In Spain, ISD found a “coordinated network of Twitter accounts boosting anti-Islam hashtags and amplifying support for the right-populist party VOX”.
This included bots and inauthentic accounts, with over 4.4 million of the posts in the past year concerning VOX, which denies links with the swarms of accounts boosting its campaign and attacking critics.
In Britain, support for most major parties was being boosted by suspected bots on Twitter.
“Forty two per cent of the most active accounts supporting official party Twitter handles show signs of bot-like hyperactive posting rates,” it said.
“However, the Brexit Party is well ahead of the pack when it comes to benefiting from suspected inorganic amplification.”
In Poland, ISD identified a “suspected coordinated network of pages, accounts and groups on Facebook used to promote nationalist party Konfederacja and to amplify anti-Semitic and pro-Kremlin content”.
In Rome, US-based campaign group Avaaz reported 23 Italian pages with a total of more than 2.46 million followers which were spreading “false information and divisive content” over issues such as migration and vaccines as well as anti-Semitism.
'Hate-speech election'
In Germany, the far-right AfD dominates Facebook conversation around the elections through hyperactive levels of engagement. The report highlighted the AfD labelling teenage Swedish green activist Greta Thunberg as a "child manipulated by 'eco-fascists'". ISD also found concerted attacks on the professional media in Germany and France.
It branded the 2019 vote the “hate-speech election” as digital discourse is “weaponised [...] online mobs instigated by one party against another — with evidence of automated digital militias specially programmed to spew anti-Muslim and anti-Semitic messages”.
ISD identified over 365 pages, accounts and groups on Facebook, over 1,350 accounts on Twitter and over 100 channels and videos on YouTube that promote hate speech, disinformation or extremist content.
Common patterns emerged that “go beyond the copying of the latest electronic tactics and which together constitute a 'playbook' for a full-scale campaign against constitutional democracy”.

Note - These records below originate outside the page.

Lemma maintainers_fold (builds : list Build.t) (s : list string) :
  NoDup s ->
  let r := fold_left
             (fun people build =>
                match Package.committers (Build.package build) with
                | Some committers =>
                    fold_left (fun people committer => Py.set_add committer people)
                      committers people
                | None => people
                end) builds s in
  NoDup r
  /\ forall p, In p r
               <-> (exists build cs,
                      In build builds
                      /\ Package.committers (Build.package build) = Some cs
                      /\ In p cs)
                   \/ In p s.
Proof.
  revert s. induction builds as [| b builds IH]; intros s Hs; cbn [fold_left].
  - cbv zeta. split; [assumption|]. intros p. split; [auto|].
    intros [(b & cs & [] & _) | H]; assumption.
  - cbv zeta.
    destruct (Package.committers (Build.package b)) as [cs |] eqn:Hcs.
    + destruct (fold_set_add cs s Hs) as [Hnd Hin].
      destruct (IH _ Hnd) as [Hnd' Hin']. cbv zeta in Hnd', Hin'.
      split; [assumption|]. intros p. rewrite Hin', Hin. split.
      * intros [(b' & cs' & Hb' & Hcs' & Hp) | [Hp | Hp]].
        -- left. exists b', cs'. auto with datatypes.
        -- left. exists b, cs. auto with datatypes.
        -- now right.
      * intros [(b' & cs' & [<- | Hb'] & Hcs' & Hp) | Hp].
        -- right. left. congruence.
        -- left. exists b', cs'. auto.
        -- right. now right.
    + destruct (IH s Hs) as [Hnd' Hin']. cbv zeta in Hnd', Hin'.
      split; [assumption|]. intros p. rewrite Hin'. split.
      * intros [(b' & cs' & Hb' & Hcs' & Hp) | Hp]; [| now right].
        left. exists b', cs'. auto with datatypes.
      * intros [(b' & cs' & [<- | Hb'] & Hcs' & Hp) | Hp];
          [congruence | | now right].
        left. exists b', cs'. auto.
Qed.

(** X20: [get_maintainers] lists every committer of the package of a build of
    the update, each one once, and nobody else. *)
Theorem get_maintainers_spec (u : Update.t) :
  NoDup (get_maintainers u)
  /\ forall p,
       In p (get_maintainers u)
       <-> exists build cs,
             In build (Update.builds u)
             /\ Package.committers (Build.package build) = Some cs
             /\ In p cs.
Proof.
  destruct (maintainers_fold (Update.builds u) [] (NoDup_nil _)) as [Hnd Hin].
  cbv zeta in Hnd, Hin. split; [exact Hnd|].
  intros p. unfold get_maintainers. rewrite Hin. cbn. tauto.
Qed.

(** X21: The notice about a comment goes, once each, to the maintainers of the
    update and to the authors of its comments that are neither anonymous
    nor written by "bodhi", and to nobody else. *)
Theorem comment_people_spec (u : Update.t) :
  NoDup (comment_people u)
  /\ forall p,
       In p (comment_people u)
       <-> In p (get_maintainers u)
           \/ exists c,
                In c (Update.comments u)
                /\ Comment.anonymous c = false
                /\ Comment.author c <> "bodhi"
                /\ Comment.author c = p.
Proof.
  unfold comment_people. cbv zeta.
  destruct (fold_set_add (get_maintainers u) [] (NoDup_nil _)) as [Hnd0 Hin0].
  revert Hnd0 Hin0.
  generalize (fold_left (fun people person => Py.set_add person people)
                (get_maintainers u) []).
  intros s Hnd0 Hin0.
  assert (H : forall l s0, NoDup s0 ->
            let r := fold_left
                       (fun people c =>
                          if Comment.anonymous c
                             || (Comment.author c =? "bodhi")%string
                          then people else Py.set_add (Comment.author c) people)
                       l s0 in
            NoDup r
            /\ forall p, In p r
                         <-> In p s0
                             \/ exists c, In c l /\ Comment.anonymous c = false
                                          /\ Comment.author c <> "bodhi"
                                          /\ Comment.author c = p).
  { induction l as [| c l IH]; intros s0 Hs0; cbn [fold_left]; cbv zeta.
    - split; [assumption|]. intros p. split; [auto|].
      intros [H | (c & [] & _)]; assumption.
    - destruct (Comment.anonymous c || (Comment.author c =? "bodhi")%string)
        eqn:Hskip.
      + destruct (IH s0 Hs0) as [Hnd Hin]. cbv zeta in Hnd, Hin.
        split; [assumption|]. intros p. rewrite Hin. split.
        * intros [Hp | (c' & Hc' & H')]; [now left|].
          right. exists c'. auto with datatypes.
        * intros [Hp | (c' & [<- | Hc'] & Han & Hb & Hp)]; [now left | |].
          -- apply orb_true_iff in Hskip. destruct Hskip as [Hs | Hs];
               [congruence | apply String.eqb_eq in Hs; contradiction].
          -- right. exists c'. auto.
      + apply orb_false_iff in Hskip. destruct Hskip as [Han Hb].
        apply String.eqb_neq in Hb.
        destruct (IH _ (set_add_NoDup (Comment.author c) s0 Hs0)) as [Hnd Hin].
        cbv zeta in Hnd, Hin. split; [assumption|]. intros p.
        rewrite Hin, set_add_In. split.
        * intros [[-> | Hp] | (c' & Hc' & H')].
          -- right. exists c. auto with datatypes.
          -- now left.
          -- right. exists c'. auto with datatypes.
        * intros [Hp | (c' & [<- | Hc'] & Han' & Hb' & Hp)].
          -- left. now right.
          -- left. left. now symmetry.
          -- right. exists c'. auto. }
  destruct (H (Update.comments u) s Hnd0) as [Hnd Hin]. cbv zeta in Hnd, Hin.
  split; [exact Hnd|]. intros p. rewrite Hin, Hin0. cbn. tauto.
Qed.

(** *** [update_bugs] *)

Lemma self_bugs_drop (bugs : list Z) (bug : Bug.t) (bw : BugWorld) :
  self_bugs (drop_bug bugs bug bw)
  = if Py.in_Z (Bug.bug_id bug) bugs then self_bugs bw
    else list_remove bug (self_bugs bw).
Proof.
  unfold drop_bug. destruct (Py.in_Z (Bug.bug_id bug) bugs); cbn [negb].
  - reflexivity.
  - match goal with |- context [if ?c then _ else _] => destruct c end;
      reflexivity.
Qed.

Lemma list_remove_app (bug : Bug.t) (pre rest : list Bug.t) :
  ~ In (Bug.bug_id bug) (map Bug.bug_id pre) ->
  list_remove bug (pre ++ bug :: rest)%list = (pre ++ rest)%list.
Proof.
  induction pre as [| y pre IH]; intros Hn; cbn.
  - unfold bug_eqb. now rewrite Z.eqb_refl.
  - cbn in Hn. unfold bug_eqb at 1.
    destruct (Z.eqb_spec (Bug.bug_id y) (Bug.bug_id bug)) as [E | E].
    + exfalso. apply Hn. now left.
    + f_equal. apply IH. intros H. apply Hn. now right.
Qed.

Lemma nth_error_middle {A} (pre rest : list A) :
  nth_error (pre ++ rest)%list (List.length pre) = nth_error rest 0.
Proof.
  rewrite nth_error_app2 by lia. now rewrite Nat.sub_diag.
Qed.
(** ** Degenerate inputs *)

(** C9.  Degenerate inputs do not raise: [scm] on a signal whose masked
    entries are all zero returns the zero matrix at every bin, [freefield]
    on a zero TDOA vector returns the all-ones matrix at every bin, and
    [rotmat 0 0 0] returns the 3x3 identity. *)
Theorem degenerate_inputs_return
  (Xs : ndarray3 complex) (Ms : option (ndarray3 complex))
  (tdoas : list R) (N : Z)
  (Hmask : mask_compatible Xs Ms)
  (Hzero : forall i f b,
      (i < dim0 Xs)%nat -> (f < dim1 Xs)%nat -> (b < dim2 Xs)%nat ->
      Cmul (at3 Xs i f b) (weight Ms i f b) = C0)
  (HN : (0 < N)%Z)
  (Htdoas : Forall (fun t => t = 0) tdoas) :
  (exists XX, scm Xs Ms = Ok XX /\
     shape3 XX = (dim2 Xs, dim0 Xs, dim0 Xs) /\
     forall b i j, (b < dim2 Xs)%nat -> (i < dim0 Xs)%nat -> (j < dim0 Xs)%nat ->
       at3 XX b i j = C0) /\
  (exists XX, freefield tdoas N = Ok XX /\
     shape3 XX = (Z.to_nat (N / 2 + 1), length tdoas, length tdoas) /\
     forall k i j, (k < Z.to_nat (N / 2 + 1))%nat ->
       (i < length tdoas)%nat -> (j < length tdoas)%nat ->
       at3 XX k i j = C1) /\
  (exists M, rotmat 0 0 0 = Ok M /\ array2_eq M (eye 3)).
Proof.
  split; [|split].
  - destruct (scm_compatible Xs Ms Hmask) as (XX & Hrun & Hshape & Hent).
    exists XX. split; [exact Hrun|]. split; [exact Hshape|].
    intros b i j Hb Hi Hj. rewrite (Hent b i j Hb Hi Hj).
    unfold scm_spec_entry. apply sum_to_zero. intros f Hf.
    rewrite (Hzero i f b Hi Hf Hb). apply complex_eq; simpl; ring.
  - destruct (freefield_returns tdoas N) as (XX & Hrun & Hshape & Hent); [lia|].
    rewrite Z.quot_div_nonneg in Hshape, Hent by lia.
    exists XX. split; [exact Hrun|]. split; [exact Hshape|].
    intros k i j Hk _ _. rewrite (Hent k i j Hk).
    rewrite !plane_wave_zero by (apply nth_zeros; exact Htdoas).
    apply Cmul_1_conj_1.
  - destruct (rotmat_returns 0 0 0) as (M & HM & E).
    destruct E as [Hshape e00 e01 e02 e10 e11 e12 e20 e21 e22].
    exists M. split; [exact HM|].
    rewrite sin_0, cos_0 in *.
    split; [exact Hshape|].
    injection Hshape as Hr Hc. rewrite Hr, Hc.
    intros i j Hi Hj.
    destruct (lt_3_cases i Hi) as [->|[->| ->]];
      destruct (lt_3_cases j Hj) as [->|[->| ->]];
      cbn [eye at2 Nat.eqb one zero R_Scalar];
      match goal with |- ?l = _ =>
        match goal with Hl : l = _ |- _ => rewrite Hl; ring end end.
Qed.

(** ** The theorems at concrete inputs *)

Lemma scm_entries_witness :
  mask_compatible signal_2x2x1 (Some mask_2x2x1) /\
  exists XX, scm signal_2x2x1 (Some mask_2x2x1) = Ok XX /\
    shape3 XX = (1, 2, 2)%nat /\ at3 XX 0 0 1 = mkC 0 (-1).
Proof.
  split; [reflexivity|].
  destruct (scm_entries signal_2x2x1 (Some mask_2x2x1) eq_refl)
    as ((XX & Hrun & Hshape & Hent) & _).
  exists XX. split; [exact Hrun|]. split; [exact Hshape|].
  rewrite Hent by (cbn; lia).
  apply complex_eq; simpl; ring.
Defined.
Lemma split_fields_invariants_witness :
  split_fields (lit "  FF01..FF03 ; F ; x # fullwidth; forms")
  = Some [lit "FF01..FF03"; lit "F"; lit "x"] /\
  (2 <= 3)%nat.
Proof.
  assert (H : split_fields (lit "  FF01..FF03 ; F ; x # fullwidth; forms")
              = Some [lit "FF01..FF03"; lit "F"; lit "x"]) by reflexivity.
  split; [exact H|]. exact (proj1 (split_fields_invariants _ H)).
Defined.

(** ** The hexadecimal literals of the generated file *)

Ltac hex_step IH :=
  unfold hex_chars;
  cbn [HexadecimalString.NilEmpty.string_of_uint lit list_ascii_of_string map];
  match goal with
  | |- context [map upper (list_ascii_of_string (HexadecimalString.NilEmpty.string_of_uint ?d))] =>
      change (map upper (list_ascii_of_string (HexadecimalString.NilEmpty.string_of_uint d)))
        with (hex_chars d)
  end.

Lemma scan_hex_chars (d : Hexadecimal.uint) :
  forall a,
    scan_digits false (Z.of_N (HexadecimalPos.Unsigned.of_lu a)) (hex_chars d)
    = Some (Z.of_N (HexadecimalPos.Unsigned.of_lu (Hexadecimal.revapp d a)), []).
Proof.
  induction d as [|d IH|d IH|d IH|d IH|d IH|d IH|d IH|d IH|d IH|d IH|d IH|d IH
                  |d IH|d IH|d IH|d IH]; intros a;
    [reflexivity|..];
    hex_step IH; cbn [scan_digits];
    match goal with
    | |- context [hex_digit ?c] =>
        let v := eval vm_compute in (hex_digit c) in
        change (hex_digit c) with v
    end; cbv iota beta; cbn [Hexadecimal.revapp];
    rewrite <- IH; f_equal; cbn [HexadecimalPos.Unsigned.of_lu]; lia.
Qed.

Lemma hex_chars_digits (d : Hexadecimal.uint) :
  Forall (fun c => hex_digit c <> None) (hex_chars d).
Proof.
  induction d; unfold hex_chars;
    cbn [HexadecimalString.NilEmpty.string_of_uint lit list_ascii_of_string map];
    constructor; try exact IHd; vm_compute; discriminate.
Qed.

Lemma hex_char_facts (c : ascii) :
  hex_digit c <> None ->
  isspace_int c = false /\ Ascii.eqb c "x" = false /\ Ascii.eqb c "X" = false /\
  Ascii.eqb c "+" = false /\ Ascii.eqb c "-" = false.
Proof.
  destruct c as [[] [] [] [] [] [] [] []]; intros H;
    try (exfalso; apply H; reflexivity); repeat split; reflexivity.
Qed.

Lemma scan_zeros (k : nat) (s : str) :
  scan_digits false 0 (repeat "0"%char k ++ s) = scan_digits false 0 s.
Proof. induction k as [|k IH]; [reflexivity | exact IH]. Qed.

Lemma parse_digits_scan (s : str) :
  s <> [] -> Forall (fun c => hex_digit c <> None) s ->
  parse_digits s = scan_digits false 0 s.
Proof.
  intros Hne Hall. destruct s as [|c s]; [congruence|].
  inversion Hall as [|? ? Hc _]; subst. simpl.
  destruct (hex_digit c); [reflexivity | congruence].
Qed.
(** C5, where the code leaves the claim (and its own comment, "more than 10
    non-whitespace chars"): [len(strings.TrimSpace(txt))] counts the bytes
    between the first and the last non-space byte, the spaces among them
    too.  The footer has 8 bytes that are not white space, its trimmed form
    is 11 bytes long, and [ExtractTextFromPDF] returns it without OCR, while
    the rasterized OCR of the same file reads the two pages. *)
Lemma ExtractTextFromPDF_accepts_sparse_text :
  spec.nonSpaceCount spec.footerText = 8%Z
  /\ strings.len (strings.TrimSpace spec.footerText) = 11%Z
  /\ ocr.ExtractTextFromPDF (rt := spec.demoRuntime) spec.scannedPdfEnv "/tmp/scan.pdf"
       "vie" 300
     = inl spec.footerText
  /\ ocr.ExtractTextFromPDFVision (rt := spec.demoRuntime) spec.scannedPdfEnv
       "/tmp/scan.pdf" "vie" 300
     = inl ("HOP DONG THUE DAT" ++ spec.nl ++ spec.nl ++ "Dieu 2. Thoi han thue").
Proof. repeat split; vm_compute; reflexivity. Qed.


(** ** The batch scheduler *)
Section SchedulerFacts.
Context `{rt : GoRuntime}.
Import batch.

Lemma sum_insert {A : Type} (f : A -> nat) (l : list A) :
  forall (i : nat) (x y : A),
    l !! i = Some x ->
    (sum_list (List.map f (<[i := y]> l)) + f x = sum_list (List.map f l) + f y)%nat.
Proof.
  induction l as [|a l IH]; intros i x y Hi; [discriminate|].
  destruct i as [|i]; simpl in *.
  - injection Hi as <-. lia.
  - specialize (IH i x y Hi). lia.
Qed.

Lemma sum_replicate {A : Type} (f : A -> nat) (n : nat) (x : A) :
  sum_list (List.map f (replicate n x)) = (n * f x)%nat.
Proof. induction n as [|n IH]; simpl; [reflexivity|]. rewrite IH. lia. Qed.

Lemma countStats_from (results : list types.FileResult) :
  forall (acc : Z * Z * Z),
    fold_left
      (fun '(processedFiles, failedFiles, skippedFiles) result =>
         if negb (String.eqb (types.Error result) "") then
           (processedFiles, failedFiles + 1, skippedFiles)%Z
         else if String.eqb (types.ExtractedText result) "" then
           (processedFiles, failedFiles, skippedFiles + 1)%Z
         else (processedFiles + 1, failedFiles, skippedFiles)%Z)
      results acc
    = (fst (fst acc) + Z.of_nat (length (List.filter spec.isProcessed results)),
       snd (fst acc) + Z.of_nat (length (List.filter spec.isFailed results)),
       snd acc + Z.of_nat (length (List.filter spec.isSkipped results)))%Z.
Proof.
  induction results as [|r results IH]; intros [[a b] c]; simpl.
  - rewrite !Z.add_0_r. reflexivity.
  - rewrite IH. unfold spec.isProcessed, spec.isFailed, spec.isSkipped.
    destruct (String.eqb (types.Error r) ""), (String.eqb (types.ExtractedText r) "");
      cbn [negb andb fst snd length];
      (apply pair_equal_spec; split; [apply pair_equal_spec; split|]); lia.
Qed.

(** The statistics are the sizes of three classes that partition the results. *)
Lemma countStats_partition (results : list types.FileResult) :
  countStats results
  = (Z.of_nat (length (List.filter spec.isProcessed results)),
     Z.of_nat (length (List.filter spec.isFailed results)),
     Z.of_nat (length (List.filter spec.isSkipped results)))
  /\ (length (List.filter spec.isProcessed results)
      + length (List.filter spec.isFailed results)
      + length (List.filter spec.isSkipped results) = length results)%nat.
Proof.
  split; [unfold countStats; now rewrite countStats_from|].
  induction results as [|r results IH]; simpl; [reflexivity|].
  unfold spec.isProcessed, spec.isFailed, spec.isSkipped in *.
  destruct (String.eqb (types.Error r) ""), (String.eqb (types.ExtractedText r) "");
    simpl; lia.
Qed.

Section Run.
Variables (p : Processor) (inputs : list string)
  (fileSources : option (gmap string analysis.DocumentSource))
  (envs : nat -> TaskEnv).

Lemma sendProgress_same (u : ProgressUpdate) (st st1 : Run) :
  sendProgress p u st = Some st1 ->
  r_pcs st1 = r_pcs st /\ r_results st1 = r_results st
  /\ r_delivered st1 = r_delivered st /\ r_semaphore st1 = r_semaphore st.
Proof.
  unfold sendProgress. destruct (ProgressChan p) as [cap|].
  - destruct (Nat.ltb _ cap); [|discriminate]. intros [= <-]. now repeat split.
  - intros [= <-]. now repeat split.
Qed.

Lemma resultsInv_step (st st' : Run) (a : Action) :
  spec.resultsInv inputs st ->
  step p inputs fileSources envs st a = Some st' ->
  spec.resultsInv inputs st'.
Proof.
  intros [Hres Hlen] Hstep. unfold spec.resultsInv. destruct a as [index|]; simpl in Hstep.
  - destruct (inputs !! index) as [inputURL|]; [|discriminate].
    destruct (r_pcs st !! index) as [pc|] eqn:Hpc; [|discriminate].
    destruct pc as [| | |result|].
    + destruct (_ <? _)%Z; [|discriminate]. injection Hstep as <-. simpl.
      rewrite length_insert. split; [|exact Hlen].
      pose proof (sum_insert spec.sentResults _ _ _ PcAcquired Hpc). simpl in *. lia.
    + destruct (sendProgress p _ st) as [st1|] eqn:Hsend; [|discriminate].
      injection Hstep as <-. apply sendProgress_same in Hsend as (Hp & Hr & _).
      simpl. rewrite length_insert, Hp, Hr. split; [|exact Hlen].
      pose proof (sum_insert spec.sentResults _ _ _ PcAnnounced Hpc). simpl in *. lia.
    + destruct (processOneFileWithSource p (envs index) inputURL (r_check st) _)
        as [[result check] calls].
      injection Hstep as <-. simpl. rewrite length_insert, length_app. simpl.
      split; [|exact Hlen].
      pose proof (sum_insert spec.sentResults _ _ _ (PcProcessed result) Hpc).
      simpl in *. lia.
    + destruct (sendProgress p _ st) as [st1|] eqn:Hsend; [|discriminate].
      injection Hstep as <-. apply sendProgress_same in Hsend as (Hp & Hr & _).
      simpl. rewrite length_insert, Hp, Hr. split; [|exact Hlen].
      pose proof (sum_insert spec.sentResults _ _ _ PcDone Hpc). simpl in *. lia.
    + discriminate.
  - destruct (r_progress st); [discriminate|]. injection Hstep as <-. simpl.
    split; assumption.
Qed.
(** X17. The switch puts "gpt" for "gemini" and "gemini" for anything
    else, and touches nothing besides.  From the initial state, after [n]
    presses the model is "gemini" when [n] is even and "gpt" when it is odd,
    and a solve goes to the Gemini endpoint resp. to the ChatGPT one. *)
Theorem switch_model_alternates :
  forall (n : nat) (a : app),
    let a' := snd (App.switch_model a) in
    let s := switches n initial_app in
    (currentModel (panel a) = lit "gemini"
     /\ currentModel (panel a') = lit "gpt"
     \/ currentModel (panel a) <> lit "gemini"
        /\ currentModel (panel a') = lit "gemini")
    /\ page a' = page a
    /\ notes (panel a') = notes (panel a)
    /\ loading (panel a') = loading (panel a)
    /\ currentModel (panel s)
       = (if Nat.even n then lit "gemini" else lit "gpt")
    /\ App.endpoint (closure_currentModel (snapshot s))
       = (if Nat.even n then GEMINI else CHAT_GPT).
Proof.
  intros n a a' s. subst a' s. split; [|split; [|split; [|split]]];
    try reflexivity.
  - unfold App.switch_model, bindH, readP, setCurrentModel, modifyP.
    cbn [fst snd panel currentModel].
    destruct (jsstring_eqb (currentModel (panel a)) (lit "gemini")) eqn:E.
    + left. apply jsstring_eqb_eq in E. auto.
    + right. split; [|reflexivity]. intros H.
      apply jsstring_eqb_eq in H. congruence.
  - assert (H : currentModel (panel (switches n initial_app))
                = (if Nat.even n then lit "gemini" else lit "gpt")).
    { induction n as [|n IH]; [reflexivity|].
      cbn [switches].
      unfold App.switch_model, bindH, readP, setCurrentModel, modifyP.
      cbn [fst snd panel currentModel]. rewrite IH.
      rewrite Nat.even_succ, <- Nat.negb_even.
      destruct (Nat.even n); reflexivity. }
    split; [exact H|].
    unfold snapshot. cbn [closure_currentModel]. rewrite H.
    destruct (Nat.even n); reflexivity.
Qed.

Tech companies were struggling to keep up, it said, despite the EU and member states passing new regulation to curb viral deception and hate speech.
They were “failing to fulfil their many promises to safeguard the integrity of elections”.
Facebook has taken down nearly 80 pages spreading fake news or using tactics that appeared aimed at unfairly influencing the vote, an NGO reported Wednesday.
Avaaz said it had alerted Facebook to more than 500 pages and accounts suspected of fuelling disinformation campaigns.
The ISD, which “seeks solutions to extremism”, used social media mapping, undercover online reporting, media monitoring and policy analysis to track the campaigns.